* Data provided:
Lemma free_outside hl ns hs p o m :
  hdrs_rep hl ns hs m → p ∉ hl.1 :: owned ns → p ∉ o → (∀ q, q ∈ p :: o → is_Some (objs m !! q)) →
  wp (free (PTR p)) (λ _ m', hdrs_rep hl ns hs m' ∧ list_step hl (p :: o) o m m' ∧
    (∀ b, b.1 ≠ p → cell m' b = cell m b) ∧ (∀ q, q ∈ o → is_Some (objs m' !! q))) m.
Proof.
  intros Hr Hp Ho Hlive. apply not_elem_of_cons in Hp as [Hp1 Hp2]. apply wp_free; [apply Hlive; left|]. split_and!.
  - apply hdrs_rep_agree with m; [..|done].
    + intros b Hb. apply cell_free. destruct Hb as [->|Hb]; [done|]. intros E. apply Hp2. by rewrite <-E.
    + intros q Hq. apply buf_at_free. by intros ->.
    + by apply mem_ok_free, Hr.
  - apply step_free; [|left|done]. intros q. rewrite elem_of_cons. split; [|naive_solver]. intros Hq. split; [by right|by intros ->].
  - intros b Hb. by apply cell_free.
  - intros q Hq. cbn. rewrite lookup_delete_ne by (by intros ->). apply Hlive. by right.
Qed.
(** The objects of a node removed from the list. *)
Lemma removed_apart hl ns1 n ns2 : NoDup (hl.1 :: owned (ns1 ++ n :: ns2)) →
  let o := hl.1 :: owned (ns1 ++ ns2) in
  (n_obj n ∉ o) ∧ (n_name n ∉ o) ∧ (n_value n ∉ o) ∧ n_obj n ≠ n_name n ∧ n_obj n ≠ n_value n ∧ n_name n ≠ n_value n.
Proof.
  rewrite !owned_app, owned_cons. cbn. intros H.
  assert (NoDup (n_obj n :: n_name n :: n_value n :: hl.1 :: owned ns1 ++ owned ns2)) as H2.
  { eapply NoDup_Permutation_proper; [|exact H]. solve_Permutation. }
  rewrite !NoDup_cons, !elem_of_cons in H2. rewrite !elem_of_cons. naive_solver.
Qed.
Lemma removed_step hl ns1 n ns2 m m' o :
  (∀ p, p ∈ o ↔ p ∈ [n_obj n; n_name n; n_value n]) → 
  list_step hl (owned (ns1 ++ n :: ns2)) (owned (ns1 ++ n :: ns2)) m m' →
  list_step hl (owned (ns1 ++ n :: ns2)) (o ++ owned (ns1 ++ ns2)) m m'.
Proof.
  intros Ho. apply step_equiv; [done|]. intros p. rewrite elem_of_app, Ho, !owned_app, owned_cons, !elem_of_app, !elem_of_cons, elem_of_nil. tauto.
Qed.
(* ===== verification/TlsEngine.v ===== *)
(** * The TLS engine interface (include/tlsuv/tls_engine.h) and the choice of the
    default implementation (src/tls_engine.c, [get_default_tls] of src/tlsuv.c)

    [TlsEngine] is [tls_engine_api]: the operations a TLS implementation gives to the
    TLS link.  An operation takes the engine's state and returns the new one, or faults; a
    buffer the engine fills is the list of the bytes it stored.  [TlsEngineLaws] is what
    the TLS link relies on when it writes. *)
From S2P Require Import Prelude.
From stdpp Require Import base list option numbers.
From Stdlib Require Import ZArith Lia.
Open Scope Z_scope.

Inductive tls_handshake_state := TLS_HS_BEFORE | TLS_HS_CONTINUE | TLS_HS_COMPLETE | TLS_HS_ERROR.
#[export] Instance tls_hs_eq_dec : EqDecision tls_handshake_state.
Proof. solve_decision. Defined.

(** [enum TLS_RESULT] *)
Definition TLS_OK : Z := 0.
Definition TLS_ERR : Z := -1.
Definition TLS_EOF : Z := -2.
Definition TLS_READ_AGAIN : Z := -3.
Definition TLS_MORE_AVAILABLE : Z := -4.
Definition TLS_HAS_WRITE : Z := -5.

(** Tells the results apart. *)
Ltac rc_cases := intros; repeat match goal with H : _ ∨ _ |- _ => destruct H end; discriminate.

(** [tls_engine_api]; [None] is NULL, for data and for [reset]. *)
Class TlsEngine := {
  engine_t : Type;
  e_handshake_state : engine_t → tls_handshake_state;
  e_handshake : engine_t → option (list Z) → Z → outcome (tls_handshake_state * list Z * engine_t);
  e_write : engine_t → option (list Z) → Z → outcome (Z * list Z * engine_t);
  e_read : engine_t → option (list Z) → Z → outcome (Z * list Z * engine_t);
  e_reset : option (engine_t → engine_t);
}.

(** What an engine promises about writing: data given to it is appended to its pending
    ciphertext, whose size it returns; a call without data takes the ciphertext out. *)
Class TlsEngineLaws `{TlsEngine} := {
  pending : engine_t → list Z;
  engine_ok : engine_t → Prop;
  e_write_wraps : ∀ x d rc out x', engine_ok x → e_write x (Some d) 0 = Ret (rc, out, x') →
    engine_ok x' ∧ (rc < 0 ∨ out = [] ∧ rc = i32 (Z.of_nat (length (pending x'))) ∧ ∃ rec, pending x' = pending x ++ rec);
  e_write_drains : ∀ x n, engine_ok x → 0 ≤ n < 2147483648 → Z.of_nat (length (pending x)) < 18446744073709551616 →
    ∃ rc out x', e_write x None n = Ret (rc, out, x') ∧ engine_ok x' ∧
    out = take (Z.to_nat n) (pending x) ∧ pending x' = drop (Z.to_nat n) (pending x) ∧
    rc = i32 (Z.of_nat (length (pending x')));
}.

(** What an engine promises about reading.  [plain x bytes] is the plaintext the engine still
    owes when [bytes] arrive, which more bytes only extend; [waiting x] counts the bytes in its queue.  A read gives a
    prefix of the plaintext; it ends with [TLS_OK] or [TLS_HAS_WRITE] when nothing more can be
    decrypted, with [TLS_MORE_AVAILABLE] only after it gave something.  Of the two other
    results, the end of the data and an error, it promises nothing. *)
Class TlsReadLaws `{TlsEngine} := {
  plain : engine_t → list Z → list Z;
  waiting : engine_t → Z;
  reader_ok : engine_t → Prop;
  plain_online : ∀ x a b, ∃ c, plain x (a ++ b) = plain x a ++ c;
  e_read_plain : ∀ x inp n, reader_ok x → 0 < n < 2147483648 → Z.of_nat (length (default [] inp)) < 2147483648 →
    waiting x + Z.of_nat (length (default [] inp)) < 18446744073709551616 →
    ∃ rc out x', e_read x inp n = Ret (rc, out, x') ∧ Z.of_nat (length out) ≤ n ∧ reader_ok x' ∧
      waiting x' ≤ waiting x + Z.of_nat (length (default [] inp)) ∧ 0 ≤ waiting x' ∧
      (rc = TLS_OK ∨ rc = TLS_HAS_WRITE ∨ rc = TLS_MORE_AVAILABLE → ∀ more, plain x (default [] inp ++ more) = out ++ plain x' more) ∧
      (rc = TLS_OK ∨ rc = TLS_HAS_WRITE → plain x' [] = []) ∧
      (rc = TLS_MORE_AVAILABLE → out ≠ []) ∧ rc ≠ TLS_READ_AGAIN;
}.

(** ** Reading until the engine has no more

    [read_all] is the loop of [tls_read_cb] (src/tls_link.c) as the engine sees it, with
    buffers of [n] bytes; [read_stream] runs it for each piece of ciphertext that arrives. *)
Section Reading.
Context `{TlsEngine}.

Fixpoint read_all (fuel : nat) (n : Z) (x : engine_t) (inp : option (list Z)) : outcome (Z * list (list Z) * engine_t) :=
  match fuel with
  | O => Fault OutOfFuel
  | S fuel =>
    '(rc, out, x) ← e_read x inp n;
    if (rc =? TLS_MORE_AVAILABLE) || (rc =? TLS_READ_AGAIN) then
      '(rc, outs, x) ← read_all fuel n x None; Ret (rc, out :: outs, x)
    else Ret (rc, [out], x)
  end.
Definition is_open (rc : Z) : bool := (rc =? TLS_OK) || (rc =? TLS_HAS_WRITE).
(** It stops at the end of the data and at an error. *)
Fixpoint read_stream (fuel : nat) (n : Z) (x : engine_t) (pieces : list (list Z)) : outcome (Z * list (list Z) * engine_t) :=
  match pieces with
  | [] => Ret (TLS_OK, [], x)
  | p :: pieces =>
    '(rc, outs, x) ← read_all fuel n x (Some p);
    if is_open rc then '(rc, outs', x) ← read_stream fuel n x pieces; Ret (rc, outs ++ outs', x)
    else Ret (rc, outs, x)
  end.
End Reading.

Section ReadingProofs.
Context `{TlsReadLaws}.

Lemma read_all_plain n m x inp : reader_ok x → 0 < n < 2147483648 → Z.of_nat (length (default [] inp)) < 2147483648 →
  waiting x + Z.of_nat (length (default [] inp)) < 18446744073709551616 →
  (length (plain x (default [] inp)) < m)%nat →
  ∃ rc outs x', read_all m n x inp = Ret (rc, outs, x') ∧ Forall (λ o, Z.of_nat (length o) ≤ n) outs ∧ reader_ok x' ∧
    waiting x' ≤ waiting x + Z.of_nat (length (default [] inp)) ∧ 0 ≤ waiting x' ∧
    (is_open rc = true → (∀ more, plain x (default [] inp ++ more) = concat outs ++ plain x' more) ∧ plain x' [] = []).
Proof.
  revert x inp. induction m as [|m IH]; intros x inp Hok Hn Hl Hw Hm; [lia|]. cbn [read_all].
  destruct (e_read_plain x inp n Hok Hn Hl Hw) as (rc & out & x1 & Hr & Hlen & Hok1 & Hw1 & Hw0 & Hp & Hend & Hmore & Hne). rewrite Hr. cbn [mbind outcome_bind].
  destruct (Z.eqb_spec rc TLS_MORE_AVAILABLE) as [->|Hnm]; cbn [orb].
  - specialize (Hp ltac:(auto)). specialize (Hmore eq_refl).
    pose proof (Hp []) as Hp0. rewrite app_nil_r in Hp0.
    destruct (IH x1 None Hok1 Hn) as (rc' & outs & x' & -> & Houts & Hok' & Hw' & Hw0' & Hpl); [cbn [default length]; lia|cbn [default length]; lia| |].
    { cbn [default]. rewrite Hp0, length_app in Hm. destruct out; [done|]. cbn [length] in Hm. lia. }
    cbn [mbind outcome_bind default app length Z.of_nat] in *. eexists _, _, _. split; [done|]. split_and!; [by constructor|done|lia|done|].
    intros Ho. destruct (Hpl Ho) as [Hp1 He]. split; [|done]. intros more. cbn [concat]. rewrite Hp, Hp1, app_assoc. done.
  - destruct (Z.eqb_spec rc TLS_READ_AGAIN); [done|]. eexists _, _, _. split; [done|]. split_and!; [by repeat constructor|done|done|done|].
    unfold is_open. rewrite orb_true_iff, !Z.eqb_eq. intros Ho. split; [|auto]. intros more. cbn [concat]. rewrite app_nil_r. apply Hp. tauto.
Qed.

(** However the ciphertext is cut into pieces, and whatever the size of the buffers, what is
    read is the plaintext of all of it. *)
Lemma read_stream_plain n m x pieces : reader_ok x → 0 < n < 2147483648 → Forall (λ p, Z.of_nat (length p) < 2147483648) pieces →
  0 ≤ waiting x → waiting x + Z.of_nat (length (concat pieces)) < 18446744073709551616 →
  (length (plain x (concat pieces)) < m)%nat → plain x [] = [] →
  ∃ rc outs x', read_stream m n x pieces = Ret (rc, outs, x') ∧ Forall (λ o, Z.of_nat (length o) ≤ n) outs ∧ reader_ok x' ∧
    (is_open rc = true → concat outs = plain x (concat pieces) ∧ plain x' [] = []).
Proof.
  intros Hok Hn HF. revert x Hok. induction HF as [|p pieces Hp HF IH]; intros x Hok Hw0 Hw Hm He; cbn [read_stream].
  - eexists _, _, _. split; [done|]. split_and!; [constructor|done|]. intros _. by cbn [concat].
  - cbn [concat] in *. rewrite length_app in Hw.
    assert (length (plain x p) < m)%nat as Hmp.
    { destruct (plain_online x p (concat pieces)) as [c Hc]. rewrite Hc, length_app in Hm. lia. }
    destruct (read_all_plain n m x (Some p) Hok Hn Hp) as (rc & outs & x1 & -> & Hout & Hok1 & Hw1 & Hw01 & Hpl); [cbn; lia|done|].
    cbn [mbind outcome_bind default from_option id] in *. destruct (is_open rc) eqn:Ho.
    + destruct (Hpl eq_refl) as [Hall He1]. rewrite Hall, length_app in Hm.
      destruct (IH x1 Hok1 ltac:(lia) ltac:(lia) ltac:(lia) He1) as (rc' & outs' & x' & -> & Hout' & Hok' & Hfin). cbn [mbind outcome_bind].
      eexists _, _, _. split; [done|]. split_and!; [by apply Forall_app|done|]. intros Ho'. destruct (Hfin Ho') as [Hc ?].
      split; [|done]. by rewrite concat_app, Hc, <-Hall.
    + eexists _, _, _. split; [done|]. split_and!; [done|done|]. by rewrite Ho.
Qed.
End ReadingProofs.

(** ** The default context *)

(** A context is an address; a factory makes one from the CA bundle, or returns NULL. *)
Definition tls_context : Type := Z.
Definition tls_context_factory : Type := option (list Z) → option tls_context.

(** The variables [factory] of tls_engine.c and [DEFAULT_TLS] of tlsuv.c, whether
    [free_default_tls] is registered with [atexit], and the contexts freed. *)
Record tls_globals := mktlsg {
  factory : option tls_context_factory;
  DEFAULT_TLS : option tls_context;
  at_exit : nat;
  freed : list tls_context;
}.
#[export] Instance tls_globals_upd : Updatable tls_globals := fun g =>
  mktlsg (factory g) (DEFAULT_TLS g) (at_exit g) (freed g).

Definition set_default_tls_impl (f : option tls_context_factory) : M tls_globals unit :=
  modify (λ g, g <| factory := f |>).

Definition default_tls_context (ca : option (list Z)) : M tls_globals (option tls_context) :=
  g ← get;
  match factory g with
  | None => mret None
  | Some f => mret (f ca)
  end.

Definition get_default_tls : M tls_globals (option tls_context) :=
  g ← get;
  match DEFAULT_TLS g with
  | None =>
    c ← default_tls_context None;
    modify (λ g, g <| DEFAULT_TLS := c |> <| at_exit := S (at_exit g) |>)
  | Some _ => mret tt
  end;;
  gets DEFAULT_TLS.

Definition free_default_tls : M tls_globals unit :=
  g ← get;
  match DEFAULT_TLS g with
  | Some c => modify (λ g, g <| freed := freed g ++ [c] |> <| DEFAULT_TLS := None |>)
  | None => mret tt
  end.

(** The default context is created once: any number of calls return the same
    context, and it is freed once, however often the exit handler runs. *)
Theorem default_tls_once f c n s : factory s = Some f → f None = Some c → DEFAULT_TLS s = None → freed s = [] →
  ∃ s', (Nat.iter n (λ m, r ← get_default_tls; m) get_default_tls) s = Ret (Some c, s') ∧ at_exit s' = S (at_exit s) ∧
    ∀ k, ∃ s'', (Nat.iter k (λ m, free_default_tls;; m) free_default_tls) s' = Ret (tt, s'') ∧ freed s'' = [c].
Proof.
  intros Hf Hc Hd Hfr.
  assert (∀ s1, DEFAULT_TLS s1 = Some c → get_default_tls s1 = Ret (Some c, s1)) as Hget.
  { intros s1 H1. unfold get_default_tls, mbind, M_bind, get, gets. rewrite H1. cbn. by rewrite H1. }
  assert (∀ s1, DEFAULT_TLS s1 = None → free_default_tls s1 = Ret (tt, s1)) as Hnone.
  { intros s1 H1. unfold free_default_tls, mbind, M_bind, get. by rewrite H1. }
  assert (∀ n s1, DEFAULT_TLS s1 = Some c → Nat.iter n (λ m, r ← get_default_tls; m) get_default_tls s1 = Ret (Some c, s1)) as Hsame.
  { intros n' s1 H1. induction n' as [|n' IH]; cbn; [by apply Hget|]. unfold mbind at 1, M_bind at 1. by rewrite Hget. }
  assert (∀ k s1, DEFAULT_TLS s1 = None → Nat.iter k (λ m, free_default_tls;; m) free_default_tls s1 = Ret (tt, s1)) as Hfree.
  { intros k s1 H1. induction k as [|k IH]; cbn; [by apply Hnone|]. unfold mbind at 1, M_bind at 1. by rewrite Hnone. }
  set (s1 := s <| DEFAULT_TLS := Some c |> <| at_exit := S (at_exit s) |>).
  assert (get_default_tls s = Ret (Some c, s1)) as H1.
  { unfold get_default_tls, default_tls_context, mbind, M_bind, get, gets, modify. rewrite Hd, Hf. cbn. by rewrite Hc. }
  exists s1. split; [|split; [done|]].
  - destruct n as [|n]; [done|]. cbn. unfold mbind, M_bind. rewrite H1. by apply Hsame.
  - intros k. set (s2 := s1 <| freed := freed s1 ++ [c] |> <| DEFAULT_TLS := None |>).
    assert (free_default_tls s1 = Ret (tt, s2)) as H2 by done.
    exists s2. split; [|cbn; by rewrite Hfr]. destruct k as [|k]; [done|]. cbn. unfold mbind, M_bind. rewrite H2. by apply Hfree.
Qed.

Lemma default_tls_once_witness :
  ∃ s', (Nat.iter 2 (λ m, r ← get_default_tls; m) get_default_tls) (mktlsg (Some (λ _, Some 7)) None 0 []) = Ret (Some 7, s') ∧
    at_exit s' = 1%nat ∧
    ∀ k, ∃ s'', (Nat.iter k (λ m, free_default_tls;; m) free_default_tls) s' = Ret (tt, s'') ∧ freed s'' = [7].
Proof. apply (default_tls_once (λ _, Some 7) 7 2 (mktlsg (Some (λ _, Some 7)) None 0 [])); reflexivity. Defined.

* Work instruction:
In the entries above, restate word for word the lines between the one holding "revert x inp." and the one holding "pose proof (Hp", inclusive, and nothing besides.

* Expected output:
  revert x inp. induction m as [|m IH]; intros x inp Hok Hn Hl Hw Hm; [lia|]. cbn [read_all].
  destruct (e_read_plain x inp n Hok Hn Hl Hw) as (rc & out & x1 & Hr & Hlen & Hok1 & Hw1 & Hw0 & Hp & Hend & Hmore & Hne). rewrite Hr. cbn [mbind outcome_bind].
  destruct (Z.eqb_spec rc TLS_MORE_AVAILABLE) as [->|Hnm]; cbn [orb].
  - specialize (Hp ltac:(auto)). specialize (Hmore eq_refl).
    pose proof (Hp []) as Hp0. rewrite app_nil_r in Hp0.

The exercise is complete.